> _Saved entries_
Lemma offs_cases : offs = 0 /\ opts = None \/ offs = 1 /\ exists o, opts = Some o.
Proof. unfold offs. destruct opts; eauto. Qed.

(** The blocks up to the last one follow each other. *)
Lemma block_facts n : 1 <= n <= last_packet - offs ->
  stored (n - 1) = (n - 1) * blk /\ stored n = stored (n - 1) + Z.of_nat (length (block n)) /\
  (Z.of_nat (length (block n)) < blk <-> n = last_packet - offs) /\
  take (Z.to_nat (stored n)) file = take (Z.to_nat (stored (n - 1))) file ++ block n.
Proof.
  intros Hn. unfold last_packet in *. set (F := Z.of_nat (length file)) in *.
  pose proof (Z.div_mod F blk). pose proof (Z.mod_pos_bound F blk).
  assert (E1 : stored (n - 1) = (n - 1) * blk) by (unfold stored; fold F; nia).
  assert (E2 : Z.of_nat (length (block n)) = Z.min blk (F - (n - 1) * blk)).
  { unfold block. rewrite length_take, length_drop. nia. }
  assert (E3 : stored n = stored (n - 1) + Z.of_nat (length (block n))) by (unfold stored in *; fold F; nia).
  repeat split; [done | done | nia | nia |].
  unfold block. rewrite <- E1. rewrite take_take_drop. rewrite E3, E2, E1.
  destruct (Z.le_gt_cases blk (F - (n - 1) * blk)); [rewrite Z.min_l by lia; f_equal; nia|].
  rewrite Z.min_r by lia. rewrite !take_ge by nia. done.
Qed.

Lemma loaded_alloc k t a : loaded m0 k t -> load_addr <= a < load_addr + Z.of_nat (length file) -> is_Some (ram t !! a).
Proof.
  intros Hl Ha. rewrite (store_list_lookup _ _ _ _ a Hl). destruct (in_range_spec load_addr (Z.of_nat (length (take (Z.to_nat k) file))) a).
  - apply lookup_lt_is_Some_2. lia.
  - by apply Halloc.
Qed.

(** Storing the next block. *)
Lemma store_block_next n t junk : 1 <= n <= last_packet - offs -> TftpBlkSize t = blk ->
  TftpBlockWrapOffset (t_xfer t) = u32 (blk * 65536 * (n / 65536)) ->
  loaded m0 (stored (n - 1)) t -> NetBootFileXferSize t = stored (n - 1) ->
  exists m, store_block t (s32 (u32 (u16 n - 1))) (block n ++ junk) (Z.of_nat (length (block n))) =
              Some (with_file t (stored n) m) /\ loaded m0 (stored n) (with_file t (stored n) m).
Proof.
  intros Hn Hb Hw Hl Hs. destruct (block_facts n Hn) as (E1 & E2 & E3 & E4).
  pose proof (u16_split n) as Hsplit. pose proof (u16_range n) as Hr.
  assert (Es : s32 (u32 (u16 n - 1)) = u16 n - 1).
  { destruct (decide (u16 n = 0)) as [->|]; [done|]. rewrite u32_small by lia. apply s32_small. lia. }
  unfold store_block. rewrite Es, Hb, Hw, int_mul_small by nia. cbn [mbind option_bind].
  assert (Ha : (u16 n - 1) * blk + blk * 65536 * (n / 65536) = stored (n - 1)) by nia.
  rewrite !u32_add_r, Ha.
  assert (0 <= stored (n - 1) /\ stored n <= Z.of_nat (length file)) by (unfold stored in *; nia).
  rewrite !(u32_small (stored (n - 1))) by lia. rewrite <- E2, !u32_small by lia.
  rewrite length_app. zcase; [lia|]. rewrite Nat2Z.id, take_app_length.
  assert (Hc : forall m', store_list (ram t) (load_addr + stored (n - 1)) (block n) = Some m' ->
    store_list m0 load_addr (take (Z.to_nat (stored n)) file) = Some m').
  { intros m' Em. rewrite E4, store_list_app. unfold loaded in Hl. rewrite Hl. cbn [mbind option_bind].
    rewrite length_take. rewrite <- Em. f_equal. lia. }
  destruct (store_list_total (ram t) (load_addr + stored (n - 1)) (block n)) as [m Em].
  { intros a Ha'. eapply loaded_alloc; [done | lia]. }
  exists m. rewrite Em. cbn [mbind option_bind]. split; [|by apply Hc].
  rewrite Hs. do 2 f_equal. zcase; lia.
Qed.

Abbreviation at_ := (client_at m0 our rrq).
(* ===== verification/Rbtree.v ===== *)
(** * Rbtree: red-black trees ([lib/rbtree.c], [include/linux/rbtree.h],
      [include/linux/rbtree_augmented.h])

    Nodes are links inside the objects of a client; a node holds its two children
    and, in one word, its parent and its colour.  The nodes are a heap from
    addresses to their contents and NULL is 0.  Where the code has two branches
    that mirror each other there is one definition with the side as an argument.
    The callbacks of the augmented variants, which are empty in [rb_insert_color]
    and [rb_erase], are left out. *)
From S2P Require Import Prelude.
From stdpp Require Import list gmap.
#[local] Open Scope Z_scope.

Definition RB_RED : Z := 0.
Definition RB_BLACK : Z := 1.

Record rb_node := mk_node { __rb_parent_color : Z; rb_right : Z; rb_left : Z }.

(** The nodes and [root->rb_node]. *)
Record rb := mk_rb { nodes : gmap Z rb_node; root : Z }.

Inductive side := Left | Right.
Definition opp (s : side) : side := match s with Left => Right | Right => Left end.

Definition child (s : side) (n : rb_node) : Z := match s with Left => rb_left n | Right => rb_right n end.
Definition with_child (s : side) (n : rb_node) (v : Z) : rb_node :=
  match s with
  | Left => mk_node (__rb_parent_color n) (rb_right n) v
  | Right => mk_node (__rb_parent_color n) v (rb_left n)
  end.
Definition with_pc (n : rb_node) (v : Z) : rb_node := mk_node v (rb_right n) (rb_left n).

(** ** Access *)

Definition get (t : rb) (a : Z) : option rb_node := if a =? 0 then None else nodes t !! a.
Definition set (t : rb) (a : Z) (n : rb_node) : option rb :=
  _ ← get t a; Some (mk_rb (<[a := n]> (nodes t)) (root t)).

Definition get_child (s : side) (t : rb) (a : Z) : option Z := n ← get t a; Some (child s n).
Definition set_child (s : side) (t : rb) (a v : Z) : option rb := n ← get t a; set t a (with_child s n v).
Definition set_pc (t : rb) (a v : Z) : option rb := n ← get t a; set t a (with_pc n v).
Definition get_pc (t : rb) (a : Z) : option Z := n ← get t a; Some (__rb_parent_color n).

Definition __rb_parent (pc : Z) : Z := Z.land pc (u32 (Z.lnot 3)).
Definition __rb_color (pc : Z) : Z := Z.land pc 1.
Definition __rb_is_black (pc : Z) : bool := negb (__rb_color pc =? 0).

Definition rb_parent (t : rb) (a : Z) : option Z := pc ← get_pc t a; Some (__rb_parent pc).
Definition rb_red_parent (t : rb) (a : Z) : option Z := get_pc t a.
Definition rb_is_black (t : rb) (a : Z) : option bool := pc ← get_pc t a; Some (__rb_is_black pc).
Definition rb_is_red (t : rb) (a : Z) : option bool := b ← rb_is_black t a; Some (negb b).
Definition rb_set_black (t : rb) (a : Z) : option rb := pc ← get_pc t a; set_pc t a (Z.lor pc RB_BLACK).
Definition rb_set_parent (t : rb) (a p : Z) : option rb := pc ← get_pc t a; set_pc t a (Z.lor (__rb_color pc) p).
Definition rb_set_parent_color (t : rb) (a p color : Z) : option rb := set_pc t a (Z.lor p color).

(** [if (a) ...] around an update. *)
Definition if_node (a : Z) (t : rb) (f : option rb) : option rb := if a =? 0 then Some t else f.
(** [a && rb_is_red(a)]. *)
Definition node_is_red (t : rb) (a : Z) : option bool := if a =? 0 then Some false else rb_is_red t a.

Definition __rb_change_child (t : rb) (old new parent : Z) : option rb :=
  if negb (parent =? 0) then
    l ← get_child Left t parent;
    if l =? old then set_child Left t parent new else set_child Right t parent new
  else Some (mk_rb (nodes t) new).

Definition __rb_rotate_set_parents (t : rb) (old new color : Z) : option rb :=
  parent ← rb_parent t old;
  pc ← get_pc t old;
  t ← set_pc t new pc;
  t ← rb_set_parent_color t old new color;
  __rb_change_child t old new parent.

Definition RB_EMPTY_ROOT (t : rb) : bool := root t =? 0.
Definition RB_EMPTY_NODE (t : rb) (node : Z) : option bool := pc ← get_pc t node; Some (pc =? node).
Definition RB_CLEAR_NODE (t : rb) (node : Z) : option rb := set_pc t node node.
...
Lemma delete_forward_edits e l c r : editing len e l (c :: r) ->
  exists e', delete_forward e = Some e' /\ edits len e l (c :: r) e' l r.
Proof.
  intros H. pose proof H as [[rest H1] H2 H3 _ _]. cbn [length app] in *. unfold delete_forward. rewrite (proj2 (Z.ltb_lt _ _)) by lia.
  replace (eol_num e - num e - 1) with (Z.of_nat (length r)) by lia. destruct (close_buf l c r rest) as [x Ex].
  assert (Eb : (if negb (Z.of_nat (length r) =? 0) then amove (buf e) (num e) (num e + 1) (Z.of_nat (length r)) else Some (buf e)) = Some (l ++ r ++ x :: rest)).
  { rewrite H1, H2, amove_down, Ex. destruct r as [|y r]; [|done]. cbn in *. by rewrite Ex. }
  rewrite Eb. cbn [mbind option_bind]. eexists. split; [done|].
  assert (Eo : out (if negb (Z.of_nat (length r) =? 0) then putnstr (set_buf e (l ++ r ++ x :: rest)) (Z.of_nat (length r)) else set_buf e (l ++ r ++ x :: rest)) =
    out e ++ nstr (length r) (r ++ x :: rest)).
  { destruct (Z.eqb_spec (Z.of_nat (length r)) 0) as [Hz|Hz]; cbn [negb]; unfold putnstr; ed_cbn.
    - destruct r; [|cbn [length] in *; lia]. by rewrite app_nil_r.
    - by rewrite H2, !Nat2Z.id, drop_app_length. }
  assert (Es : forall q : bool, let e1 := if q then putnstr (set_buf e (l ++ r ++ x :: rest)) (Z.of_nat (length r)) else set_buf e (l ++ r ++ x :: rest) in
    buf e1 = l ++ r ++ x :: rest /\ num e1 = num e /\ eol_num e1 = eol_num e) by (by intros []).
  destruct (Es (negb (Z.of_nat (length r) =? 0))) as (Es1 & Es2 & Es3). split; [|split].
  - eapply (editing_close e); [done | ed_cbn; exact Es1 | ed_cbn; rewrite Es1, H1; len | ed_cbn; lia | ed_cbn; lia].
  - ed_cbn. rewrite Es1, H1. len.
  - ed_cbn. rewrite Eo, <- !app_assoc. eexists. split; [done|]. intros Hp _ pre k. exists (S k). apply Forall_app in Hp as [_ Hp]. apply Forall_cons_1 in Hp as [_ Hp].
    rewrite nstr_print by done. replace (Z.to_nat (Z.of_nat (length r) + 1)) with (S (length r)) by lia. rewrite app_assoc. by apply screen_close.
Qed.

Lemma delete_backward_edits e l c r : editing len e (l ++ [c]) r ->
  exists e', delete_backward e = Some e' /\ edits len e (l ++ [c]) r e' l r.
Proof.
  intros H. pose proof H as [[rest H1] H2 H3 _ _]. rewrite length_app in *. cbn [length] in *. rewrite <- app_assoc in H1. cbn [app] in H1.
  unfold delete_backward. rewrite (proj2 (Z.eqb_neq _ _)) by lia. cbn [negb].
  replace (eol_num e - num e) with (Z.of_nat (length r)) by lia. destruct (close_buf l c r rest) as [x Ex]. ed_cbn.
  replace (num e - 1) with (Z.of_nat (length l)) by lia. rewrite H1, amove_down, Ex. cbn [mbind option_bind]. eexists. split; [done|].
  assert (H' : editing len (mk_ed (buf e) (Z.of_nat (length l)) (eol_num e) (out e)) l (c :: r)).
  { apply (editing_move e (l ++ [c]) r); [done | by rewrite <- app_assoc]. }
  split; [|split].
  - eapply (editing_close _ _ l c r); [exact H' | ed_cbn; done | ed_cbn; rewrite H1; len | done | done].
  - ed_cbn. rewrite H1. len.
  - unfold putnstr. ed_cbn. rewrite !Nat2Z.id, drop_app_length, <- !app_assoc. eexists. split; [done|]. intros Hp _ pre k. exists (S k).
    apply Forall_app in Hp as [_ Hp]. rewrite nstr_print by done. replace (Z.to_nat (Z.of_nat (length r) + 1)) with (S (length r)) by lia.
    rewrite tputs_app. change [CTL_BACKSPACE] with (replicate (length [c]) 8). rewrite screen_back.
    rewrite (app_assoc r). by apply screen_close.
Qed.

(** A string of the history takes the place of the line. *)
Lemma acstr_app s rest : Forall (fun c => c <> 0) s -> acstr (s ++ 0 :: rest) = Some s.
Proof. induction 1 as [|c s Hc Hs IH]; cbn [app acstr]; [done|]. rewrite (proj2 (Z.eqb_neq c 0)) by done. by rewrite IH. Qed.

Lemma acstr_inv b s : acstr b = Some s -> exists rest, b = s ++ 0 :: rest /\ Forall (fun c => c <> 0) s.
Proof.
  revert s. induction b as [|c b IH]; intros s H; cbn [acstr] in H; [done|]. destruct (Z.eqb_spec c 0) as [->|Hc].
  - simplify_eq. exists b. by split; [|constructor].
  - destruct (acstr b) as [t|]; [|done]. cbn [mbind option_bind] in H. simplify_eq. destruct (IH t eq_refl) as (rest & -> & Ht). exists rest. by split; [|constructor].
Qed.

> _Work item_
Lines to set down from above: the line with "Lemma offs_cases : offs", the line with "pose proof (u16_split", and every line between, each exactly as written.

> _Exercise result_
Lemma offs_cases : offs = 0 /\ opts = None \/ offs = 1 /\ exists o, opts = Some o.
Proof. unfold offs. destruct opts; eauto. Qed.

(** The blocks up to the last one follow each other. *)
Lemma block_facts n : 1 <= n <= last_packet - offs ->
  stored (n - 1) = (n - 1) * blk /\ stored n = stored (n - 1) + Z.of_nat (length (block n)) /\
  (Z.of_nat (length (block n)) < blk <-> n = last_packet - offs) /\
  take (Z.to_nat (stored n)) file = take (Z.to_nat (stored (n - 1))) file ++ block n.
Proof.
  intros Hn. unfold last_packet in *. set (F := Z.of_nat (length file)) in *.
  pose proof (Z.div_mod F blk). pose proof (Z.mod_pos_bound F blk).
  assert (E1 : stored (n - 1) = (n - 1) * blk) by (unfold stored; fold F; nia).
  assert (E2 : Z.of_nat (length (block n)) = Z.min blk (F - (n - 1) * blk)).
  { unfold block. rewrite length_take, length_drop. nia. }
  assert (E3 : stored n = stored (n - 1) + Z.of_nat (length (block n))) by (unfold stored in *; fold F; nia).
  repeat split; [done | done | nia | nia |].
  unfold block. rewrite <- E1. rewrite take_take_drop. rewrite E3, E2, E1.
  destruct (Z.le_gt_cases blk (F - (n - 1) * blk)); [rewrite Z.min_l by lia; f_equal; nia|].
  rewrite Z.min_r by lia. rewrite !take_ge by nia. done.
Qed.

Lemma loaded_alloc k t a : loaded m0 k t -> load_addr <= a < load_addr + Z.of_nat (length file) -> is_Some (ram t !! a).
Proof.
  intros Hl Ha. rewrite (store_list_lookup _ _ _ _ a Hl). destruct (in_range_spec load_addr (Z.of_nat (length (take (Z.to_nat k) file))) a).
  - apply lookup_lt_is_Some_2. lia.
  - by apply Halloc.
Qed.

(** Storing the next block. *)
Lemma store_block_next n t junk : 1 <= n <= last_packet - offs -> TftpBlkSize t = blk ->
  TftpBlockWrapOffset (t_xfer t) = u32 (blk * 65536 * (n / 65536)) ->
  loaded m0 (stored (n - 1)) t -> NetBootFileXferSize t = stored (n - 1) ->
  exists m, store_block t (s32 (u32 (u16 n - 1))) (block n ++ junk) (Z.of_nat (length (block n))) =
              Some (with_file t (stored n) m) /\ loaded m0 (stored n) (with_file t (stored n) m).
Proof.
  intros Hn Hb Hw Hl Hs. destruct (block_facts n Hn) as (E1 & E2 & E3 & E4).
  pose proof (u16_split n) as Hsplit. pose proof (u16_range n) as Hr.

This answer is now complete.